Du point de vue de la traduction, cela signifie qu’il faut prendre en compte tous ces éléments pour tenter de restituer ce qu’il y a de vivant, de doucement palpitant dans ces premiers mots. D’en rendre le souffle et le sens. Ma traduction, «J’aimerais des vacances près du feu et loin d’ici, et Bruno aimerait des vacances sans alcool», essaye de ne pas s’éloigner de cette poésie du quotidien qui caractérise tout le livre et de préserver ce mouvement qui part du concret pour aller ailleurs – s’évader grâce aux mots d’un quotidien trop lourd à porter pour ces deux enfants. Le voyage tant souhaité par Anaïs et Bruno s’arrêtera au terminus du bus, dans un camping à la périphérie de la ville.

Julia Weber utilise des mots simples, et les choses qu’elle nomme sont là, présentes, sous nos yeux. Tout est dit, à travers des gestes, des odeurs, des objets, des silences. Sa langue et, à travers elle, le monde qu’elle crée sont palpables. Elle n’emprunte aucun raccourci qui consisterait, par exemple, à nommer un sentiment ou à condenser le réel dans une métaphore. Tout se construit progressivement, par répétitions, et le texte en tire une force brute. L’écriture de Julia Weber agit, elle fait, et, en ce sens, elle est toute entière performance, ou nomination-création. De là naît la force poétique du livre: d’une poésie qui renvoie à son étymologie grecque, au verbe poiein, «faire». Julia Weber nous fait ressentir la détresse et la joie de ses personnages davantage qu’elle nous l’explique.
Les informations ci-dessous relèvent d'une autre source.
(* ===== verification/_CoqProject ===== *)
-Q . S2P
Prelude.v
CString.v
AddrSpec.v
Socket.v
Float32.v
DataBuffer.v
PacketQueue.v
Crc.v
Packet.v
Streamer.v
DefaultPacket.v
HttpPacket.v
HttpStreamer.v
HttpSafety.v
HttpRoundtrip.v
HttpChunked.v
AdvancePacket.v
Framing.v
ChannelPool.v
Connection.v
TcpConnection.v
Direct.v
DirectDelivery.v
DirectConnection.v
DirectReplies.v
DirectSafety.v
TcpComponent.v
Transport.v
TransportTcp.v
Md5.v
Base64.v
Json.v
JsonRoundtrip.v
CircularQueue.v
ThreadPool.v
ThreadPoolInv.v
ThreadPoolSafety.v
ThreadPoolLiveness.v
StringUtil.v
ModuleManager.v
ModuleInit.v
ModuleLife.v
Worker.v
OptionParser.v
Logger.v
LogLayout.v
LogConfig.v
LogFile.v
(** A program started in a state with [Pre] ends in one with [Post], and keeps
    the balance. *)
Definition spec {A} (Pre : Socket -> Prop) (m : SM A) (Post : A -> Socket -> Prop) : Prop :=
  forall s k, Pre s -> let '(x, (s', k')) := m (s, k) in Post x s' /\ balance s k s' k'.

Abbreviation balanced m := (spec (fun _ => True) m (fun _ _ => True)).

(** A call that opens and closes nothing. *)
Definition plain (c : syscall) : bool :=
  match c with SysSocket _ _ | SysAccept _ | SysClose _ => false | _ => true end.

Lemma balance_refl s k : balance s k s k.
Proof. exists [], []. by rewrite !app_nil_r. Qed.

Lemma balance_trans s1 k1 s2 k2 s3 k3 : balance s1 k1 s2 k2 -> balance s2 k2 s3 k3 -> balance s1 k1 s3 k3.
Proof.
  intros (o1 & c1 & E1 & F1 & H1) (o2 & c2 & E2 & F2 & H2). exists (o1 ++ o2), (c1 ++ c2).
  rewrite E2, F2, E1, F1, !app_assoc. split_and!; [done|done|]. by rewrite H1, <- !app_assoc, H2.
Qed.

Lemma opened_snoc tr x : opened (tr ++ [x]) = opened tr ++ opened [x].
Proof. apply bind_app. Qed.
Lemma closed_snoc tr x : closed (tr ++ [x]) = closed tr ++ closed [x].
Proof. apply bind_app. Qed.

Section Spec.

Context {A B : Type}.
Implicit Types (Pre : Socket -> Prop) (m : SM A) (f : A -> SM B).
(* ===== verification/DataBuffer.v ===== *)
(** * DataBuffer (src/agent_engine/network/anet/databuffer.h)

    The byte buffer every packet is encoded into and decoded from.  The four
    pointers of the class become a memory block and two offsets into it; the
    memory cells that [malloc] returned and nobody wrote yet are
    indeterminate.  [rep b d] relates a buffer to the bytes it holds, and the
    lemmas of this file show that every operation acts on those bytes as an
    operation of a byte queue and keeps the representation. *)

From S2P Require Import Prelude Float32.

(** ** Memory blocks *)

Abbreviation cell := (option Z).

Definition malloc (n : Z) : list cell := replicate (Z.to_nat n) None.

(** [p[i]] for a byte-sized lvalue. *)
Definition load (m : list cell) (i : Z) : option Z :=
  if 0 <=? i then mjoin (m !! Z.to_nat i) else None.

Definition store (m : list cell) (i v : Z) : option (list cell) :=
  if (0 <=? i) && (i <? Z.of_nat (length m)) then Some (<[Z.to_nat i := Some v]> m) else None.

(** The source and the target of [memcpy] and [memmove]. *)
Definition mem_read (m : list cell) (i n : Z) : option (list cell) :=
  if (0 <=? i) && (0 <=? n) && (i + n <=? Z.of_nat (length m))
  then Some (take (Z.to_nat n) (drop (Z.to_nat i) m)) else None.

Definition mem_write (m : list cell) (i : Z) (src : list cell) : option (list cell) :=
  if (0 <=? i) && (i + Z.of_nat (length src) <=? Z.of_nat (length m))
  then Some (take (Z.to_nat i) m ++ src ++ drop (Z.to_nat i + length src) m) else None.

(** Reading values: every cell must have been written. *)
Definition mem_bytes (m : list cell) (i n : Z) : option (list Z) :=
  c ← mem_read m i n; mapM id c.

(** ** The class *)

Record DataBuffer := mkDataBuffer {
  _mem : option (list cell);   (* [None]: [_pstart == NULL] *)
  _pdata : Z;                  (* [_pdata - _pstart] *)
  _pfree : Z                   (* [_pfree - _pstart] *)
}.

Definition _pend (b : DataBuffer) : Z :=
  match _mem b with Some m => Z.of_nat (length m) | None => 0 end.

Definition DataBuffer_new : DataBuffer := mkDataBuffer None 0 0.

Definition INITIAL_BUFFER_SIZE : Z := 1024.

Definition getSpaceUsed (b : DataBuffer) : Z :=
  match _mem b with None => 0 | Some _ => _pend b end.

Definition getDataLen (b : DataBuffer) : Z := i32 (_pfree b - _pdata b).

Definition getFreeLen (b : DataBuffer) : Z := i32 (_pend b - _pfree b).

Definition clear (b : DataBuffer) : DataBuffer := mkDataBuffer (_mem b) 0 0.

Definition drainData (b : DataBuffer) (len : Z) : DataBuffer :=
  let p := _pdata b + len in
  let p := if _pfree b <? p then _pfree b else p in
  if p =? _pfree b then clear b else mkDataBuffer (_mem b) p (_pfree b).

Definition pourData (b : DataBuffer) (len : Z) : option DataBuffer :=
  _ ← assertb (len <=? _pend b - _pfree b);
  Some (mkDataBuffer (_mem b) (_pdata b) (_pfree b + len)).

Definition stripData (b : DataBuffer) (len : Z) : option DataBuffer :=
  _ ← assertb (len <=? _pfree b - _pdata b);
  Some (mkDataBuffer (_mem b) (_pdata b) (_pfree b - len)).

Definition shrink (b : DataBuffer) : option DataBuffer :=
  match _mem b with
  | None => Some b
  | Some m =>
      let dlen := i32 (_pfree b - _pdata b) in
      _ ← assertb (0 <=? dlen);
      if 0 <? dlen then
        src ← mem_read m (_pdata b) dlen;
        newbuf ← mem_write (malloc dlen) 0 src;
        Some (mkDataBuffer (Some newbuf) 0 dlen)
      else Some DataBuffer_new
  end.

(** *** Growing *)

(** [int len = INITIAL_BUFFER_SIZE; while (len < need) len <<= 1;] where a
    shift out of [int] has no defined result. *)
Fixpoint initial_size_loop (fuel : nat) (len need : Z) : option Z :=
  if len <? need then
    match fuel with
    | O => None
    | S fuel => if INT_MAX <? len * 2 then None else initial_size_loop fuel (len * 2) need
    end
  else Some len.

Definition initial_size (need : Z) : option Z := initial_size_loop 32 INITIAL_BUFFER_SIZE need.

(** [while (bufsize - dlen < need) bufsize *= 1.5;] on [float]s. *)
Fixpoint grow_loop (fuel : nat) (bufsize dlen need : Z) : option Z :=
  if f32_sub bufsize (f32_of_int dlen) <? f32_of_int need then
    match fuel with
    | O => None
    | S fuel => grow_loop fuel (f32_mul_3_2 bufsize) dlen need
    end
  else Some bufsize.

Definition grow_size (cap dlen need : Z) : option Z :=
  bufsize ← grow_loop 128 (f32_of_int (cap * 2)) dlen need;
  if INT_MAX <? f32_to_int bufsize then None else Some (f32_to_int bufsize).

Definition expand (b : DataBuffer) (need : Z) : option DataBuffer :=
  match _mem b with
  | None =>
      len ← initial_size need;
      Some (mkDataBuffer (Some (malloc len)) 0 0)
  | Some m =>
      if _pend b - _pfree b <? need then
        let flen := i32 ((_pend b - _pfree b) + _pdata b) in
        let dlen := i32 (_pfree b - _pdata b) in
        if (flen <? need) || (i32 (flen * 4) <? dlen) then
          bufsize ← grow_size (_pend b) dlen need;
          newbuf ← (if 0 <? dlen
                    then src ← mem_read m (_pdata b) dlen; mem_write (malloc bufsize) 0 src
                    else Some (malloc bufsize));
          Some (mkDataBuffer (Some newbuf) 0 dlen)
        else
          src ← mem_read m (_pdata b) dlen;
          m' ← mem_write m 0 src;
          Some (mkDataBuffer (Some m') 0 dlen)
      else Some b
  end.
(* ===== verification/PacketQueue.v ===== *)
(** * PacketQueue and OrderedPacketQueue

    Sources: src/agent_engine/network/anet/packetqueue.cpp and
    orderedpacketqueue.cpp.

    The queues are intrusive singly linked lists: the link is the [_next]
    field of the packet.  The model keeps the packets in a heap of nodes and
    the queue as the [_head] and [_tail] pointers and the [_size] field, so
    that the code's pointer updates are the model's heap updates.  [qrep h q l]
    says that the queue [q] holds the packets [l] in the heap [h]; the lemmas
    show what every operation does to [l], and that it changes no packet of
    another queue. *)

From Stdlib Require Import Sorted.
From S2P Require Import Prelude.

Abbreviation ptr := positive.

(** The fields of a packet the queues use. *)
Record node := mkNode { _expireTime : Z; _next : option ptr }.

Abbreviation heap := (gmap ptr node).

Record PacketQueue := mkQueue { _head : option ptr; _tail : option ptr; _size : Z }.

(** Accesses through a pointer; [None] when it dangles. *)
Definition expireTime (h : heap) (p : ptr) : option Z := _expireTime <$> h !! p.
Definition get_next (h : heap) (p : ptr) : option (option ptr) := _next <$> h !! p.
Definition set_next (h : heap) (p : ptr) (n : option ptr) : option heap :=
  x ← h !! p; Some (<[p := mkNode (_expireTime x) n]> h).

(** ** PacketQueue *)

Definition PacketQueue_new : PacketQueue := mkQueue None None 0.

(** The packets the destructor frees, in order. *)
Fixpoint destroy_loop (fuel : nat) (h : heap) (p : option ptr) : option (list ptr) :=
  match p with
  | None => Some []
  | Some q =>
      match fuel with
      | O => None
      | S fuel => p ← get_next h q; freed ← destroy_loop fuel h p; Some (q :: freed)
      end
  end.

Definition PacketQueue_destroy (h : heap) (q : PacketQueue) : option (list ptr * PacketQueue) :=
  freed ← destroy_loop (S (size h)) h (_head q);
  Some (freed, mkQueue None None 0).

Definition pop (h : heap) (q : PacketQueue) : option (option ptr * PacketQueue) :=
  match _head q with
  | None => Some (None, q)
  | Some packet =>
      head ← get_next h packet;
      let tail := match head with None => None | Some _ => _tail q end in
      Some (Some packet, mkQueue head tail (u64 (_size q - 1)))
  end.

Definition push (h : heap) (q : PacketQueue) (packet : ptr) : option (heap * PacketQueue) :=
  h ← set_next h packet None;
  match _tail q with
  | None => Some (h, mkQueue (Some packet) (Some packet) (u64 (_size q + 1)))
  | Some t => h ← set_next h t (Some packet);
              Some (h, mkQueue (_head q) (Some packet) (u64 (_size q + 1)))
  end.

Definition q_size (q : PacketQueue) : Z := _size q.
Definition q_empty (q : PacketQueue) : bool := _size q =? 0.

(** [q.moveTo(dest)]; the result is the heap, [q] and [dest]. *)
Definition moveTo (h : heap) (q dest : PacketQueue) : option (heap * PacketQueue * PacketQueue) :=
  match _head q with
  | None => Some (h, q, dest)
  | Some _ =>
      '(h, head) ← match _tail dest with
                   | None => Some (h, _head q)
                   | Some t => h ← set_next h t (_head q); Some (h, _head dest)
                   end;
      Some (h, mkQueue None None 0, mkQueue head (_tail q) (u64 (_size dest + _size q)))
  end.

(** [q.moveBack(src)] of the base class; the result is the heap, [q] and [src]. *)
Definition moveBack (h : heap) (q src : PacketQueue) : option (heap * PacketQueue * PacketQueue) :=
  match _head src with
  | None => Some (h, q, src)
  | Some _ =>
      '(h, head) ← match _tail q with
                   | None => Some (h, _head src)
                   | Some t => h ← set_next h t (_head src); Some (h, _head q)
                   end;
      Some (h, mkQueue head (_tail src) (u64 (_size q + _size src)), mkQueue None None 0)
  end.
(* ===== verification/HttpSafety.v ===== *)
(** * The HTTP parser on arbitrary input

    Whatever bytes arrive, the parser of [HttpStreamer] has a result: it
    never leaves the data, its loops end, its assertions hold; it breaks the
    context with an error code or goes on, and the body it stores stays
    within the limit. *)

From S2P Require Import Prelude CString DataBuffer Packet Streamer DefaultPacket HttpPacket HttpStreamer.

(** ** Scanning stays in the array *)

Section Arrays.

Implicit Types (d : list Z).

(** A byte array of the length of [d]; what the parser may turn [d] into. *)
Definition edited d d' : Prop := length d' = length d /\ Forall is_byte d'.

Lemma edited_refl d : Forall is_byte d -> edited d d.
Proof. done. Qed.

Lemma edited_trans d1 d2 d3 : edited d1 d2 -> edited d2 d3 -> edited d1 d3.
Proof. intros [E _] [E' ?]. split; [congruence|done]. Qed.

Lemma poke_ok d p v :
  (p < length d)%nat -> is_byte v -> Forall is_byte d ->
  exists d', poke d p v = Some d' /\ edited d d' /\ d' !! p = Some v /\ (forall q, q <> p -> d' !! q = d !! q).
Proof.
  intros Hp Hv Hd. rewrite poke_total by done. eexists. split_and!; [done| | |].
  - split; [apply length_insert|by apply Forall_insert].
  - by rewrite list_lookup_insert_eq.
  - intros q Hq. by rewrite list_lookup_insert_ne by done.
Qed.

Lemma findCRLF_total d :
  exists r, findCRLF d 0 (length d) = Some r /\
    match r with
    | None => 10 ∉ d
    | Some (cr, n) => (cr < n <= length d)%nat
    end.
Proof.
  unfold findCRLF. rewrite Nat.sub_0_r.
  destruct (scan_total (length d) (fun c => c =? 10) d 0) as (q & -> & Hq & Hb & He); [lia|].
  cbn [mbind option_bind]. destruct (Nat.eqb_spec q (length d)) as [->|Hne].
  - exists None. split; [done|]. intros [i Hi]%list_elem_of_lookup_1.
    specialize (Hb i 10 ltac:(apply lookup_lt_Some in Hi; lia) Hi). done.
  - destruct (Nat.ltb_spec 1 (q - 0 + 1)); cbn [andb].
    + destruct (lookup_lt_is_Some_2 d (q - 1)) as [c ->]; [lia|]. cbn [mbind option_bind].
      eexists. split; [done|]. cbn. destruct (c =? 13); lia.
    + cbn [mbind option_bind]. eexists. split; [done|]. cbn. lia.
Qed.

Lemma scan_range d stop (p q : nat) :
  (p <= q <= length d)%nat -> exists r, scan (q - p) stop d p = Some r /\ (p <= r <= q)%nat.
Proof. intros H. destruct (scan_total (q - p) stop d p) as (r & E & Hr & _); [lia|]. exists r. split; [done|lia]. Qed.

Lemma find_replace_ok n d p :
  (p + n <= length d)%nat -> Forall is_byte d ->
  exists d' q, find_replace_loop n d p = Some (d', q) /\ (p <= q <= p + n)%nat /\ edited d d' /\
    (forall i, (p + n <= i)%nat -> d' !! i = d !! i).
Proof.
  revert d p. induction n as [|n IH]; intros d p Hl Hd; cbn [find_replace_loop].
  { exists d, p. split_and!; [done|lia|lia|done|done]. }
  destruct (lookup_lt_is_Some_2 d p) as [c ->]; [lia|]. cbn [mbind option_bind].
  destruct (is_ws c). { exists d, p. split_and!; [done|lia|lia|done|done]. }
  assert (Hk : exists d1, (if c =? 0 then poke d p 32 else Some d) = Some d1 /\ edited d d1 /\
     (forall i, (p < i)%nat -> d1 !! i = d !! i)).
  { destruct (c =? 0); [|by exists d].
    destruct (poke_ok d p 32) as (d1 & -> & ? & _ & Hi); [lia|unfold is_byte; lia|done|].
    exists d1. split_and!; [done..|]. intros i ?. apply Hi. lia. }
  destruct Hk as (d1 & -> & [Hl1 Hb1] & Hi1). cbn [mbind option_bind].
  destruct (IH d1 (S p)) as (d' & q & -> & Hq & [Hl2 Hb2] & Hi2); [lia|done|].
  exists d', q. split_and!; [done|lia|lia|split; [congruence|done]|].
  intros i Hi. rewrite Hi2, Hi1 by lia. done.
Qed.

Lemma replace_loop_ok n d p :
  (p + n <= length d)%nat -> Forall is_byte d ->
  exists d', replace_loop n d p = Some d' /\ edited d d' /\
    (forall i, (i < p \/ p + n <= i)%nat -> d' !! i = d !! i).
Proof.
  revert d p. induction n as [|n IH]; intros d p Hl Hd; cbn [replace_loop].
  { by exists d. }
  destruct (lookup_lt_is_Some_2 d p) as [c ->]; [lia|]. cbn [mbind option_bind].
  assert (Hk : exists d1, (if c =? 0 then poke d p 32 else Some d) = Some d1 /\ edited d d1 /\
     (forall i, i <> p -> d1 !! i = d !! i)).
  { destruct (c =? 0); [|by exists d].
    destruct (poke_ok d p 32) as (d1 & -> & ? & _ & Hi); [lia|unfold is_byte; lia|done|]. by exists d1. }
  destruct Hk as (d1 & -> & [Hl1 Hb1] & Hi1). cbn [mbind option_bind].
  destruct (IH d1 (S p)) as (d' & -> & [Hl2 Hb2] & Hi2); [lia|done|].
  exists d'. split_and!; [done|split; [congruence|done]|].
  intros i Hi. rewrite Hi2, Hi1 by lia. done.
Qed.
(** A scan for the first character that is no blank stays where it is. *)
Lemma skip_at a u t n i :
  i = length a -> u <> [] -> no_front_ws u -> scan n (fun x => negb (is_ws x)) (a ++ u ++ t) i = Some i.
Proof.
  intros -> Hne Hh. destruct u as [|x u]; [done|]. specialize (Hh x eq_refl). destruct n as [|n]; [done|].
  cbn [scan app]. rewrite list_lookup_middle by done. cbn [mbind option_bind]. by rewrite Hh.
Qed.

Lemma uri_front u : Forall uri_char u -> no_front_ws u.
Proof. intros Hu x Hx. destruct u as [|y u]; [done|]. injection Hx as <-. inversion_clear Hu as [|? ? (? & ? & ?)]. done. Qed.

Lemma ws_32 : is_ws 32 = true. Proof. done. Qed.

(** The request line is read back. *)
Lemma processRequestLine_back ctx p p0 m u t :
  http_packet ctx = Some p0 -> getPacketType p = PT_REQUEST -> getMethodString p = Some m -> getURI p = Some u ->
  Forall is_char m -> Forall token_char m -> u <> [] -> Forall uri_char u -> Z.of_nat (length u) <= URI_LIMIT ->
  exists q e, processRequestLine ctx (start_line p ++ 0 :: 10 :: t) 0 (length (start_line p)) = Some (true, e ++ t, put_packet q ctx) /\
    length e = (length (start_line p) + 2)%nat /\ Forall is_byte e /\ same_load p0 q /\ same_start p q.
Proof.
  intros Hp Hty Hm Hu Hmc Hmt Hun Huc Hul. set (v := version_bytes p).
  destruct (version_bytes_chars p) as [Hvc Hvh]. fold v in Hvc, Hvh.
  assert (Esl : start_line p = m ++ 32 :: u ++ 32 :: v) by (unfold start_line; by rewrite Hty, Hm, Hu).
  assert (Hvne : v <> []) by (by intros E; rewrite E in Hvh). rewrite Esl. set (w := v ++ 0 :: 10 :: t).
  assert (Ed : (m ++ 32 :: u ++ 32 :: v) ++ 0 :: 10 :: t = m ++ 32 :: u ++ 32 :: w).
  { unfold w. by rewrite <- !app_assoc, <- !app_comm_cons, <- !app_assoc. }
  assert (El : length (m ++ 32 :: u ++ 32 :: v) = (length m + S (length u + S (length v)))%nat) by (by rewrite !length_app, !length_cons, !length_app).
  rewrite Ed, El. clear Ed El Esl. set (cr := (length m + S (length u + S (length v)))%nat).
  destruct (uri_scan u Huc) as [Hus Hu0]. assert (Hv0 : 0 ∉ v) by (by apply chars_not_nul).
  assert (Hmw : Forall (fun x => is_ws x = false) m).
  { rewrite Forall_forall in *. intros x Hx. apply token_not_blank; [by apply Hmt|]. specialize (Hmc x Hx). unfold is_char, is_byte in *. lia. }
  assert (Hm0 : 0 ∉ m) by (by apply chars_not_nul).
  unfold processRequestLine, findNextWhiteSpace, skipWhiteSpaces, findNextWhiteSpaceAndReplaceZero, isValidToken.
  rewrite (scan_at [] m 32 (u ++ 32 :: w)) by (done || lia). cbn [mbind option_bind Nat.add].
  rewrite (proj2 (Nat.eqb_neq _ _)) by lia. rewrite poke_at by done. rewrite Hp. cbn [mbind option_bind]. rewrite Nat.sub_0_r.
  rewrite (token_loop_at [] m (0 :: u ++ 32 :: w)) by done. cbn [mbind option_bind negb].
  rewrite (cstring_at_app [] m (u ++ 32 :: w)) by done. cbn [mbind option_bind].
  set (p1 := setMethodString m (setPacketType PT_REQUEST p0)).
  change (m ++ 0 :: u ++ 32 :: w) with (m ++ [0] ++ u ++ 32 :: w). rewrite (app_assoc m [0]).
  assert (Ea : length (m ++ [0]) = (length m + 1)%nat) by (by rewrite length_app).
  rewrite (skip_at (m ++ [0]) u (32 :: w)) by (auto using uri_front). cbn [mbind option_bind].
  rewrite (proj2 (Nat.eqb_neq _ _)) by lia.
  rewrite (find_replace_at (m ++ [0]) u 32 w) by (auto; lia). cbn [mbind option_bind].
  rewrite (proj2 (Nat.eqb_neq _ _)) by lia. rewrite (app_assoc (m ++ [0]) u). rewrite poke_at by (rewrite !length_app; cbn; lia).
  cbn [mbind option_bind]. replace (length m + 1 + length u - (length m + 1))%nat with (length u) by lia.
  rewrite (proj2 (Z.ltb_ge _ _)) by done. rewrite <- (app_assoc (m ++ [0]) u).
  rewrite (cstring_at_app (m ++ [0]) u w) by done. cbn [mbind option_bind]. unfold setURI at 1.
  rewrite strdupTrimed_id; [|done| |]; cycle 1.
  { intros x Hx ->. by apply (uri_front u Huc) in Hx. }
  { intros _ x Hx ->. apply last_Some_elem_of in Hx. rewrite Forall_forall in Huc. by destruct (Huc 32 Hx) as (_ & ? & _). }
  cbn [mbind option_bind]. change ((m ++ [0]) ++ u ++ 0 :: w) with ((m ++ [0]) ++ u ++ [0] ++ w).
  rewrite (app_assoc u [0]), (app_assoc (m ++ [0])). unfold w.
  assert (Eb : length ((m ++ [0]) ++ u ++ [0]) = (length m + 1 + length u + 1)%nat) by (rewrite !length_app; cbn; lia).
  assert (Hvf : no_front_ws v) by (intros x Hx; rewrite Hvh in Hx; by injection Hx as <-).
  rewrite (skip_at ((m ++ [0]) ++ u ++ [0]) v (0 :: 10 :: t)) by done. cbn [mbind option_bind].
  rewrite (cstring_at_app ((m ++ [0]) ++ u ++ [0]) v (10 :: t)) by done. cbn [mbind option_bind].
  unfold v. rewrite request_version_bytes. fold v.
  eexists _, (m ++ [0] ++ u ++ [0] ++ v ++ [0; 10]). split; [do 3 f_equal; by rewrite <- !app_assoc|]. split_and!.
  - rewrite !length_app. cbn [length]. lia.
  - repeat (apply Forall_app; split); try (by apply chars_bytes); try (by repeat constructor).
    apply chars_bytes. eapply Forall_impl; [exact Huc|]. by intros x (? & ? & ?).
  - eapply same_load_trans; [|done]. eapply same_load_trans; [|apply (setMethodString_load (setPacketType PT_REQUEST p0) m)]. done.
  - split.
    + by destruct (HTTP_1_0 =? getVersion p).
    + rewrite Hty. apply (setMethodString_type m (setPacketType PT_REQUEST p0)).
    + intros _. rewrite Hm, Hu. split; [|done]. apply (get_setMethodString m (setPacketType PT_REQUEST p0)).
    + rewrite Hty. done.
Qed.

Lemma version_bytes_ws p : Forall (fun x => is_ws x = false) (version_bytes p).
Proof. unfold version_bytes. case_bool; by repeat constructor. Qed.

Lemma print_dec_valid n : 100 <= n < 600 -> isValidStatusCode (print_dec n) = Some true.
Proof.
  intros Hn. unfold isValidStatusCode. pose proof (print_dec_3 n Hn) as Hl.
  pose proof (print_dec_digits n ltac:(lia)) as Hd. destruct (print_dec n) as [|x [|y [|z [|]]]]; try done.
  cbn [length Nat.eqb negb lookup list_lookup mbind option_bind].
  inversion_clear Hd as [|? ? Hx Hd1]. inversion_clear Hd1 as [|? ? Hy Hd2]. inversion_clear Hd2 as [|? ? Hz _].
  by rewrite Hx, Hy, Hz.
Qed.
(* ===== verification/ChannelPool.v ===== *)
(** * ChannelPool

    Sources: channel.cpp, channelpool.h and channelpool.cpp under
    src/agent_engine/network/anet/.

    A channel is the client's record of a request: its id, its handler and
    when it expires.  The pool allocates channels in clusters of 64 and keeps
    two doubly linked lists through the channels' [_prev] and [_next]: the
    free channels, and the channels that wait for a reply, in expiration
    order, with a map from id to waiting channel.  The model keeps the channels
    in a heap and the pool as its head and tail pointers. *)

From Stdlib Require Import Sorted.
From S2P Require Import Prelude.

Abbreviation ptr := positive.

(** ** Channel *)

Record Channel := mkChannel {
  _id : Z;                    (* uint64_t *)
  _args : option positive;
  _handler : option positive;
  _placeholder : option positive * Z;   (* address and uint32_t length *)
  _expireTime : Z;            (* int64_t *)
  _timeoutMs : Z;             (* int32_t *)
  _prev : option ptr;
  _next : option ptr
}.

(** [init] leaves the placeholder. *)
Definition Channel_init (id : Z) (c : Channel) : Channel := mkChannel id None None (_placeholder c) 0 0 None None.
Definition Channel_new : Channel := Channel_init 0 (mkChannel 0 None None (None, 0) 0 0 None None).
Quand je traduis les mots de Julia Weber, je me sens chez moi. J’ai presque du mal à imaginer que je pourrais traduire un autre livre, tant j’aime traduire celui-ci. C’est un peu comme en amour, on croit toujours que c’est le dernier, qu’on ne tombera plus jamais amoureux. C’est ce désir du texte et de la rencontre avec l’autre qui est au cœur de la traduction.